The function's check for disabling withdrawals is: if (riskWindowStart != 0 || (state != ... && state != ... && state != ATTACK_REQUESTED)). The ATTACK_REQUESTED state is incorrectly included in the list of states where withdrawals are permitted. Per the documentation (DESIGN.md, section 9), ATTACK_REQUESTED is a pre-attack state where withdrawals should be allowed. However, the _isActiveRiskState helper function, which determines when to set riskWindowStart, does not include ATTACK_REQUESTED.

This creates a scenario where the agreement can be in the ATTACK_REQUESTED state, a user can call stake() (which does not set riskWindowStart), and then another user can call withdraw(), which will succeed because riskWindowStart is still 0 and ATTACK_REQUESTED is on the allowlist. This violates the design intent that any deposit made after the pre-attack staging phase should be locked until resolution.

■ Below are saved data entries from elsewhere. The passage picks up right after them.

Definition resize (id : nat) (n deadline : Z) : M (outcome (option RuntimeHookAdmissionReason) unit) :=
  r ← reservation id ;
  lift (raise_if (reservation_released r || reservation_transferred r)
          (RuntimeError "runtime hook byte reservation is no longer resizable")) ;;
  lift (raise_if (n <? 0) (ValueError "runtime hook byte reservation cannot be negative")) ;;
  if reserved_bytes r <? n then
    o ← grow_reserved_bytes (reserved_bytes r) n deadline ;
    resize_grown id n o
  else resize_end id n ;; mret (Returned None).

(** [resize] after a wait of [grow_reserved_bytes] for [additional] bytes *)
Definition resize_wake (id : nat) (n additional deadline : Z)
    : M (outcome (option RuntimeHookAdmissionReason) unit) :=
  o ← reserve_check additional deadline ;
  resize_grown id n o.

Definition release_reservation (id : nat) : M unit :=
  r ← reservation id ;
  if reservation_released r || reservation_transferred r then mret tt else
  set_reservation id {| reserved_bytes := reserved_bytes r;
                        reservation_transferred := reservation_transferred r;
                        reservation_released := true |} ;;
  release_reserved_bytes (reserved_bytes r).

(** *** Reports *)

Definition oldest_queued (now : Z) (s : sched) : Z :=
  match all_groups s ≫= snd with
  | [] => 0
  | x :: xs => Z.max 0 (now - foldr Z.min (queued_at x) (queued_at <$> xs))
  end.

(** [_bounded_harness_counts] *)
Definition bounded_harness_counts (counts : gmap pystr Z) : gmap pystr Z :=
  map_fold (λ h n bounded,
    let key := if py_in h STABLE_HARNESSES then h else $"other" in
    <[key := count_of bounded key + n]> bounded) ∅ counts.

Definition timed_percentile (samples : list (Z * Z)) (now hundredths : Z) : Z :=
  percentile (recent now samples) hundredths.

(** [RuntimeHookSchedulerStats]; durations in nanoseconds *)
Record RuntimeHookSchedulerStats := {
  stat_active : Z;
  stat_active_limit : Z;
  stat_queued : Z;
  stat_queued_limit : Z;
  stat_retained_bytes : Z;
  stat_retained_bytes_limit : Z;
  stat_metrics : metrics;
  per_harness_active : gmap pystr Z;
  per_harness_queued : gmap pystr Z;
  queue_wait_p95 : Z;
  service_time_p95 : Z;
  queue_wait_p99 : Z;
  service_time_p99 : Z;
  stat_oldest_queued : Z;
  queue_wait_by_lane_p95 : RuntimeHookLane → Z;
  service_time_by_lane_p95 : RuntimeHookLane → Z;
  queue_wait_by_lane_p99 : RuntimeHookLane → Z;
  service_time_by_lane_p99 : RuntimeHookLane → Z;
}.

Definition stats : M RuntimeHookSchedulerStats :=
  now ← monotonic ;
  get (λ s,
    {| stat_active := active (tal s); stat_active_limit := active_limit s;
       stat_queued := queued (tal s); stat_queued_limit := queued_limit (lim s);
       stat_retained_bytes := retained_bytes (tal s); stat_retained_bytes_limit := retained_bytes_limit (lim s);
       stat_metrics := met s;
       per_harness_active := bounded_harness_counts (active_by_harness (tal s));
       per_harness_queued := bounded_harness_counts (queued_by_harness (tal s));
       queue_wait_p95 := percentile (queue_wait_samples (met s)) 95;
       service_time_p95 := percentile (service_time_samples (met s)) 95;
       queue_wait_p99 := percentile (queue_wait_samples (met s)) 99;
       service_time_p99 := percentile (service_time_samples (met s)) 99;
       stat_oldest_queued := oldest_queued now s;
       queue_wait_by_lane_p95 := λ l, timed_percentile (queue_wait_by_lane (met s) l) now 95;
       service_time_by_lane_p95 := λ l, timed_percentile (service_time_by_lane (met s) l) now 95;
       queue_wait_by_lane_p99 := λ l, timed_percentile (queue_wait_by_lane (met s) l) now 99;
       service_time_by_lane_p99 := λ l, timed_percentile (service_time_by_lane (met s) l) now 99 |}).

(** ** The scheduler and its callers *)

(** [RuntimeHookPermit] *)
Record RuntimeHookPermit := {
  permit_item : QueuedRuntimeHook;
  permit_released : bool;
}.

(** [RuntimeHookPermit.release] *)
Definition release (p : RuntimeHookPermit) : M RuntimeHookPermit :=
  if permit_released p then mret p else
  release_permit (permit_item p) ;;
  mret {| permit_item := permit_item p; permit_released := true |}.

(** A resize that waits: the reservation, the new size, the bytes it waits
    for and its deadline. *)
Record pending_resize := {
  resize_id : nat;
  resize_to : Z;
  resize_by : Z;
  resize_deadline : Z;
}.

(** The scheduler, the calls that wait in it and the permits handed out. *)
Record system := {
  sch : sched;
  waiting : list QueuedRuntimeHook;
  reserving : list (Z * Z);
  resizing : list pending_resize;
  permits : list RuntimeHookPermit;
}.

// Root cause in the codebase with @> marks to highlight the relevant section
// In ConfidencePool.sol
function withdraw() external nonReentrant {
// ...
IAttackRegistry.ContractState state = _observePoolState();
// ...
if (
riskWindowStart != 0
|| (state != IAttackRegistry.ContractState.NOT_DEPLOYED
&& state != IAttackRegistry.ContractState.NEW_DEPLOYMENT
@> && state != IAttackRegistry.ContractState.ATTACK_REQUESTED)
) {
revert WithdrawsDisabled();
}
// ...
}
function _isActiveRiskState(IAttackRegistry.ContractState s) internal pure returns (bool) {
@> return s == IAttackRegistry.ContractState.UNDER_ATTACK || s == IAttackRegistry.ContractState.PROMOTION_REQUESTED;
}

Risk

Likelihood: Medium

  • Reason 1

    • This occurs when the underlying agreement is in the ATTACK_REQUESTED state.

  • Reason 2

    • A user must call withdraw() during this specific state before any other interaction causes riskWindowStart to be set.

Impact: Medium

  • Impact 1

    • This allows a staker to escape their position after the pre-attack phase has ended, which undermines a core mechanic of the protocol.

  • Impact 2

    • t violates the documented lifecycle where withdrawals are permanently disabled from UNDER_ATTACK onward, creating a discrepancy between the code and the intended behavior described in DESIGN.md

Proof of Concept

// Add this test to a relevant test file, like `ConfidencePool.t.sol`
function test_PoC_WithdrawAfterAttackRequested() public {
// 1. Setup: A staker deposits funds into the pool.
uint256 stakeAmount = 1000e18;
vm.prank(staker);
pool.stake(stakeAmount);
assertEq(pool.eligibleStake(staker), stakeAmount);
// 2. Setup: The underlying agreement's state is moved to ATTACK_REQUESTED.
// This is a pre-attack state, but one where risk is imminent.
vm.prank(BATTLECHAIN_REGISTRY_OWNER);
attackRegistry.setAgreementState(address(agreement), IAttackRegistry.ContractState.ATTACK_REQUESTED);
// 3. Verification: A pool interaction at this stage does NOT set riskWindowStart.
// This is because _isActiveRiskState() does not consider ATTACK_REQUESTED an active risk state.
pool.pokeRiskWindow(); // This will revert, but we can also just check the state.
assertEq(pool.riskWindowStart(), 0, "riskWindowStart should NOT be set during ATTACK_REQUESTED");
// 4. Vulnerability: The staker calls withdraw().
// The call succeeds because riskWindowStart is 0 and the withdraw() function explicitly
// allows withdrawals during the ATTACK_REQUESTED state. This allows the staker to
// escape their position immediately before the agreement becomes attackable.
vm.prank(staker);
pool.withdraw();
// 5. Consequence: The staker has successfully withdrawn their funds, leaving the pool.
assertEq(pool.eligibleStake(staker), 0, "Staker's eligible stake should be zero after withdrawal");
assertEq(stakeToken.balanceOf(staker), stakeAmount, "Staker should have received their funds back");
log("PoC successful: Staker withdrew funds while agreement was in ATTACK_REQUESTED state.");
}

Recommended Mitigation

The _isActiveRiskState function should be updated to include ATTACK_REQUESTED as an active-risk state. This will ensure that any interaction with the pool while the agreement is in this state correctly sets riskWindowStart, which in turn will properly disable the withdraw function as intended.